Dataset entries
- - -
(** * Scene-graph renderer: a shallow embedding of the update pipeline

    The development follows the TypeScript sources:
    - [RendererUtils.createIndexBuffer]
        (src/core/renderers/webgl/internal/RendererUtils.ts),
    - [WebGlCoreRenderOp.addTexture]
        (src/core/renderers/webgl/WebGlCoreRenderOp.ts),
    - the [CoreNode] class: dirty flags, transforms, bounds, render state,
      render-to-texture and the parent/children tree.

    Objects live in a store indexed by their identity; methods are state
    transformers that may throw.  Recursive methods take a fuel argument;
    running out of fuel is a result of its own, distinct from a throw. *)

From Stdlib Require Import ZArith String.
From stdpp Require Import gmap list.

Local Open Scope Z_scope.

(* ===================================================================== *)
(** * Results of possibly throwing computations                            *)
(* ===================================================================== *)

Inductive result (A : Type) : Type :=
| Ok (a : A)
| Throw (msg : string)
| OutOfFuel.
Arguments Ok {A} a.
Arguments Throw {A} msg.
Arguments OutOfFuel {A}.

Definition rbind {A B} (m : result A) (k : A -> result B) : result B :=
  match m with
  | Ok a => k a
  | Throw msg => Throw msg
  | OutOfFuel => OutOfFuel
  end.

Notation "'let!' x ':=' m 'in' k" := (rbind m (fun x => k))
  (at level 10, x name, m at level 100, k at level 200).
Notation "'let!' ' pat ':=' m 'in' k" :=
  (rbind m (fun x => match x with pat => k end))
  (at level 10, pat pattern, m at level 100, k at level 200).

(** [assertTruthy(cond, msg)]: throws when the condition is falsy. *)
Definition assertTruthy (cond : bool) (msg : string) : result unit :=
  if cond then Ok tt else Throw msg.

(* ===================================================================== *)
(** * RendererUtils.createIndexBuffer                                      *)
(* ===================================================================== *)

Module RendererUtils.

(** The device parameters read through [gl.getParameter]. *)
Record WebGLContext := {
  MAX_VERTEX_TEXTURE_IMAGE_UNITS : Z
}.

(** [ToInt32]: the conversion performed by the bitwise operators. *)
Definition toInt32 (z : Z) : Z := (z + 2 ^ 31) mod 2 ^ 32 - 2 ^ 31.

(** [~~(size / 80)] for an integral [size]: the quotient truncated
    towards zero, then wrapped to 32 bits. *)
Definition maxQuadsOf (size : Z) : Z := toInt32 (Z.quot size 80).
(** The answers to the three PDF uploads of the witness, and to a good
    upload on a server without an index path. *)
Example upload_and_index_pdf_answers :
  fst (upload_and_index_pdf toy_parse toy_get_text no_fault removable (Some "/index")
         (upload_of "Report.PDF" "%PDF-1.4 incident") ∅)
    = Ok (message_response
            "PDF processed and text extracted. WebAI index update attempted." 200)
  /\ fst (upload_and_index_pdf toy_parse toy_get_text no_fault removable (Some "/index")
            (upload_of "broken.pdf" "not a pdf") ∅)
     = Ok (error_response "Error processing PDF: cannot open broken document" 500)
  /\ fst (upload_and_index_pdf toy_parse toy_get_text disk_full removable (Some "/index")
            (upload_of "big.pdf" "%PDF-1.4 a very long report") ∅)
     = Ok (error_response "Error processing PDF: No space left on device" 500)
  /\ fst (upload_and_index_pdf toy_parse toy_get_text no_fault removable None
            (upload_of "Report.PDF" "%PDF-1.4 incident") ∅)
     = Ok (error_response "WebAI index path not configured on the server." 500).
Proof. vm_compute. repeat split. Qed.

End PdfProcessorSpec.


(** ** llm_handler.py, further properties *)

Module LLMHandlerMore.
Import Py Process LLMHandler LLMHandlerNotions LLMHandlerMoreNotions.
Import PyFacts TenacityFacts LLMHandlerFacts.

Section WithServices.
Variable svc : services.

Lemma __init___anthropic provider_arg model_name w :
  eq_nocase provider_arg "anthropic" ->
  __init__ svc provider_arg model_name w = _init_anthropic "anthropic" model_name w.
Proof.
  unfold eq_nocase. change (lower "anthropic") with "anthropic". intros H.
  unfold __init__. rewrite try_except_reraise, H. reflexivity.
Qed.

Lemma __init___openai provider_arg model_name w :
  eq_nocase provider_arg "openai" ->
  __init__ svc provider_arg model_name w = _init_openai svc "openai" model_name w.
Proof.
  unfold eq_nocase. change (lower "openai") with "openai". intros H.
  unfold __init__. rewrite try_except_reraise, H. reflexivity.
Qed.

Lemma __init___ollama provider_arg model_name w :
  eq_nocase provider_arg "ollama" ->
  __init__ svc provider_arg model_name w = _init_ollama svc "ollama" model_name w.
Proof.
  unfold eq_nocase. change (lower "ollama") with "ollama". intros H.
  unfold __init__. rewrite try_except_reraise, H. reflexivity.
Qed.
- - -
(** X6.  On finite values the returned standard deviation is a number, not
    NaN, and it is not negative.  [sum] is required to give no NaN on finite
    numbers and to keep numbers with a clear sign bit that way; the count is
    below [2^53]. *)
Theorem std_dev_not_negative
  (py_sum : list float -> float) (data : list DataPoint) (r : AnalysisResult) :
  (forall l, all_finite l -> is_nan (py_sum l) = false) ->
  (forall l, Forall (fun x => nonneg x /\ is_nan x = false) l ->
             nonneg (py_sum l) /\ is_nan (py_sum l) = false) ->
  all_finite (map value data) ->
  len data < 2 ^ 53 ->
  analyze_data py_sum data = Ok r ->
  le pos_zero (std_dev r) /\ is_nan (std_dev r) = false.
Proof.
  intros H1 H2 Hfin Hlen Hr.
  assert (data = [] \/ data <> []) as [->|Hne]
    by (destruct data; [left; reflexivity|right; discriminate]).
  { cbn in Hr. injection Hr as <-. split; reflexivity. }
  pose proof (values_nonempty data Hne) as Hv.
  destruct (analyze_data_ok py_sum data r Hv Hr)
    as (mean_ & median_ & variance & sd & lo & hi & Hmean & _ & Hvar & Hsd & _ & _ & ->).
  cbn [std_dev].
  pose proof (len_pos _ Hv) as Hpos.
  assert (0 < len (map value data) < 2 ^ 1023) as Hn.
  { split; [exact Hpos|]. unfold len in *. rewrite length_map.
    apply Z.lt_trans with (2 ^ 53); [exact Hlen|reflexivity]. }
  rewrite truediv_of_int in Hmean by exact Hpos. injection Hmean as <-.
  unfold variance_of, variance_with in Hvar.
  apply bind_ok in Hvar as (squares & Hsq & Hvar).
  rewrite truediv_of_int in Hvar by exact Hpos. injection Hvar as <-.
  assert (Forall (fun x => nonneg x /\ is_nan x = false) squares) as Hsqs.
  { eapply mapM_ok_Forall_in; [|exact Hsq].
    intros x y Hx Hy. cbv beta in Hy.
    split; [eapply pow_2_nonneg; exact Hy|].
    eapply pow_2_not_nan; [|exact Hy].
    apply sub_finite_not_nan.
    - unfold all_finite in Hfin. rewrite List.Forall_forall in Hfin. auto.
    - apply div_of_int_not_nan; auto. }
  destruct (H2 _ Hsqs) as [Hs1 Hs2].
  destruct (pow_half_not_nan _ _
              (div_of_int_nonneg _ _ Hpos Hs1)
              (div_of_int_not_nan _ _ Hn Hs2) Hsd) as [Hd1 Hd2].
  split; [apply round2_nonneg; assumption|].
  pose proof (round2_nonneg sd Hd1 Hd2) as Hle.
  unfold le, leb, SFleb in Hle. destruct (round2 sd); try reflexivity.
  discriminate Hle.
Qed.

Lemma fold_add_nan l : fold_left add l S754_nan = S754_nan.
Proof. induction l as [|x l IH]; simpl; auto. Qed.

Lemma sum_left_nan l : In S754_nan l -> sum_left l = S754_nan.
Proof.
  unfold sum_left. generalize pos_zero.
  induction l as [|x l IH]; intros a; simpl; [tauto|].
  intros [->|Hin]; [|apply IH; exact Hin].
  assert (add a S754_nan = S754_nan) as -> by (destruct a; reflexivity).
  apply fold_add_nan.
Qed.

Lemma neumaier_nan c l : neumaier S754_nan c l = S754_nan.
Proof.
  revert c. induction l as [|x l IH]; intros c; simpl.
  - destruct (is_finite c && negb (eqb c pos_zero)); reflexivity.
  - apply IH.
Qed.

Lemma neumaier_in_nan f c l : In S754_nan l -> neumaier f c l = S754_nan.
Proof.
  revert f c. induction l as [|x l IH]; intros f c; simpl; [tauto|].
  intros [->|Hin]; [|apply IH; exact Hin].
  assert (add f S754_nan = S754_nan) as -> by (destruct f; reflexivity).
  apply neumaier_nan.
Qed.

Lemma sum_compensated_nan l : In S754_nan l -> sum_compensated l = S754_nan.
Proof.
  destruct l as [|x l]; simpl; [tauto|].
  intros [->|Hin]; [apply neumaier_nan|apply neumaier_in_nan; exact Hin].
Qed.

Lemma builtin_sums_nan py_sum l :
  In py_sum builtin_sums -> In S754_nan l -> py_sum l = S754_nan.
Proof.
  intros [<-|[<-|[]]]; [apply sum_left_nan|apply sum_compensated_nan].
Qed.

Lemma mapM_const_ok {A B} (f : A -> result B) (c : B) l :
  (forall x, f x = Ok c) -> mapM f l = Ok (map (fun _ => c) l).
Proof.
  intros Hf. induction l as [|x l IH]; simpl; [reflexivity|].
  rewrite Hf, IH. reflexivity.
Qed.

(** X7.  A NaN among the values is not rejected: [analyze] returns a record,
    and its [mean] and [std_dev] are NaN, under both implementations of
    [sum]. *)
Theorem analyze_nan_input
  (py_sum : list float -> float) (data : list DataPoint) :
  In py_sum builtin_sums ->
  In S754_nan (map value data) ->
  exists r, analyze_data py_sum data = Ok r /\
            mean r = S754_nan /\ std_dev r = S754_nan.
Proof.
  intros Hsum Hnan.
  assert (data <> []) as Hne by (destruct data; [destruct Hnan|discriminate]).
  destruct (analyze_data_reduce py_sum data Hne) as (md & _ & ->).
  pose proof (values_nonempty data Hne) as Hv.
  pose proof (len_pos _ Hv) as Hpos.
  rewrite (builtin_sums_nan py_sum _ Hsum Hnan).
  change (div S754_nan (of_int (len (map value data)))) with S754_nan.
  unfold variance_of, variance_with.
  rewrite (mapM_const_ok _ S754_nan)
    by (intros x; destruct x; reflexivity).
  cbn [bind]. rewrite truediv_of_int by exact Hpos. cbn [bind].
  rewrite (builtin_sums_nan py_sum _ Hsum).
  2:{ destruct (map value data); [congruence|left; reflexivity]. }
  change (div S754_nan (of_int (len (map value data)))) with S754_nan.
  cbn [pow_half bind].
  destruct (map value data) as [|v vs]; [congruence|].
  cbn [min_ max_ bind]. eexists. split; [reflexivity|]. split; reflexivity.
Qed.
- - -
Lines above that have "Hnan": copy each of them.

  intros Hsum Hnan.
  assert (data <> []) as Hne by (destruct data; [destruct Hnan|discriminate]).
  rewrite (builtin_sums_nan py_sum _ Hsum Hnan).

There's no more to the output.